Çevresel Kıyametin Alametleri
Okyanusları, denizleri,
gölleri, nehirleri ve dereleri pervasızca kirletmek, çevresel kıyametin
yaklaştığının bir habercisidir.
Gölleri ve nehirleri
kurutan her türlü faaliyete devam etmek, çevresel kıyametin yaklaştığının bir
habercisidir.
Bilinçsizce bazı hayvanların
neslini yok etmek, türlere zarar vermek ve gelişi güzel hayvan katliamı yapmak,
çevresel kıyametin yaklaştığının bir habercisidir.

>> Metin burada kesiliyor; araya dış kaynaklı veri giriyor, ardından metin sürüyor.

Lemma read_uints_short o w n data :
  0 < w → length data < w * n →
  read_uints o w n (Reader data EOF) = (Err (if decide (length data mod w = 0) then EOF else ErrUnexpectedEOF), Reader [] EOF).
Proof.
  intros Hw. revert data. induction n as [|n IH]; intros data Hl; [lia|]. cbn [read_uints].
  destruct (decide (w ≤ length data)) as [Hle|Hlt].
  - rewrite <-(take_drop w data) at 1.
    assert (length (take w data) = w) as Hlen by (rewrite length_take; lia).
    rewrite <-(put_get_uint o (take w data)). rewrite Hlen.
    erewrite rd_bind_ok by (apply ReadUint_put; rewrite <-Hlen at 1; apply get_uint_range).
    rewrite (rd_bind_err _ _ _ (if decide (length (drop w data) mod w = 0) then EOF else ErrUnexpectedEOF) (Reader [] EOF)).
    2: { apply IH. rewrite length_drop. lia. }
    rewrite length_drop. assert ((length data - w) mod w = length data mod w) as ->; [|done].
    rewrite <-(Nat.Div0.mod_add (length data - w) 1 w). f_equal. lia.
  - rewrite (rd_bind_err _ _ _ (short_error (Reader data EOF)) (Reader [] EOF)).
    2: { apply ReadUint_short. simpl. lia. }
    f_equal. f_equal. unfold short_error. simpl. rewrite Nat.mod_small by lia.
    destruct data; simpl; by rewrite ?decide_True, ?decide_False by done.
Qed.

(** *** What the rows read *)

Definition sync_unit : Type := Z * Z * Z * Z.

Definition sync_ok (u : sync_unit) : Prop :=
  let '(a, b, x, y) := u in in_width 8 a ∧ in_width 8 b ∧ in_swidth 64 x ∧ in_swidth 64 y.

Definition wire_sync (u : sync_unit) : list byte :=
  let '(a, b, x, y) := u in put_uint BigEndian 1 a ++ put_uint BigEndian 1 b ++ put_uint BigEndian 8 x ++ put_uint BigEndian 8 y.

Definition sync_render (when total : string) (i : Z) (u : sync_unit) : list string :=
  let '(a, b, x, y) := u in [when; Sprint i; total; Sprint a; Sprint b; Sprint x; Sprint y].

#[global] Instance sync_ok_dec u : Decision (sync_ok u).
Proof. destruct u as [[[a b] x] y]; simpl; apply _. Defined.

Lemma sync_reads when total : reads (sync_row when total) wire_sync (sync_render when total) sync_ok.
Proof.
  intros i [[[a b] x] y] rest e (Ha & Hb & Hx & Hy). unfold sync_row, wire_sync. rewrite <-!(assoc_L app).
  erewrite rd_bind_ok by (by apply ReadUint_put). erewrite rd_bind_ok by (by apply ReadUint_put).
  erewrite rd_bind_ok by (apply ReadInt_put; [lia|done]). erewrite rd_bind_ok by (apply ReadInt_put; [lia|done]). done.
Qed.

Lemma length_wire_sync u : length (wire_sync u) = 18.
Proof. destruct u as [[[a b] x] y]. unfold wire_sync. rewrite !length_app, !length_put_uint. done. Qed.

Definition words_ok (ws : list Z) : Prop := length ws = 32 ∧ Forall (in_width 16) ws.
#[global] Instance words_ok_dec ws : Decision (words_ok ws).
Proof. unfold words_ok. apply _. Defined.

Definition wire_words : list Z → list byte := wire_uints BigEndian 2.

Lemma length_wire_words ws : words_ok ws → length (wire_words ws) = 64.
Proof. intros [H _]. unfold wire_words. rewrite length_wire_uints, H. done. Qed.

Definition science_render (when total : string) (i : Z) (ws : list Z) : list string :=
  when :: Sprint i :: total :: (Sprint <$> ws).

Lemma science_reads when total :
  reads (science_row when total) wire_words (science_render when total) words_ok.
Proof.
  intros i ws rest e [Hl Hw]. unfold science_row. rewrite <-Hl.
  by erewrite rd_bind_ok by (by apply read_uints_ok).
Qed.

Lemma length_records {A} (wire : A → list byte) ok n xs :
  (∀ x, ok x → length (wire x) = n) → Forall ok xs → length (concat (wire <$> xs)) = n * length xs.
Proof.
  intros Hn. induction 1 as [|x xs Hx _ IH]; [simpl; lia|]. rewrite fmap_cons. cbn [concat length].
  rewrite length_app, IH, (Hn x) by done. lia.
Qed.

Lemma not_nil_of_length {A} (l : list A) n : length l = S n → l ≠ [].
Proof. by destruct l. Qed.

(** ** Theorems *)

(** An exporter on whole records. *)
Lemma export_whole {A} row wire render ok n (xs : list A) :
  reads row wire render ok → (∀ x, ok x → length (wire x) = S n) → Forall ok xs →
  export_loop (S (length (concat (wire <$> xs)))) row 1 (Reader (concat (wire <$> xs)) EOF) [] =
  Some (None, csv_rows render 1 xs).
Proof.
  intros Hr Hn Hxs. rewrite (length_records wire ok (S n) xs) by done.
  replace (S (S n * length xs)) with (length xs + S (n * length xs)) by lia.
  rewrite <-(app_nil_r (concat (wire <$> xs))).
  rewrite (export_loop_rows row wire render ok) by (try done; intros a Ha; by eapply not_nil_of_length, Hn). done.
Qed.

Havayı kirletmek, çevresel
kıyametin yaklaştığının bir habercisidir.
Ormanları yok etmek,
çevresel kıyametin yaklaştığının bir habercisidir.
Tarım alanlarını yok edip
ovalara şehirler kurmak, çevresel kıyametin yaklaştığının bir habercisidir.
Bitkilerin ve hayvanların
genleriyle oynayıp “yaratılışa menfî anlamda” müdahale etmek, çevresel
kıyametin yaklaştığının bir habercisidir.
Fosil yakıtlarını tüketmeye
devam etmek ve yenilenebilir enerji kaynaklarına yönelmemek, çevresel kıyametin
yaklaştığının bir habercisidir.
Su kaynaklarını ölçüsüz
bir şekilde harcamak, çevresel kıyametin yaklaştığının bir habercisidir.
Yer altı sularını hoyratça
tüketmek, çevresel kıyametin yaklaştığının bir habercisidir.
Kimyasallarla toprağı
kirletmek, çoraklaştırmak, çevresel kıyametin yaklaştığının bir habercisidir.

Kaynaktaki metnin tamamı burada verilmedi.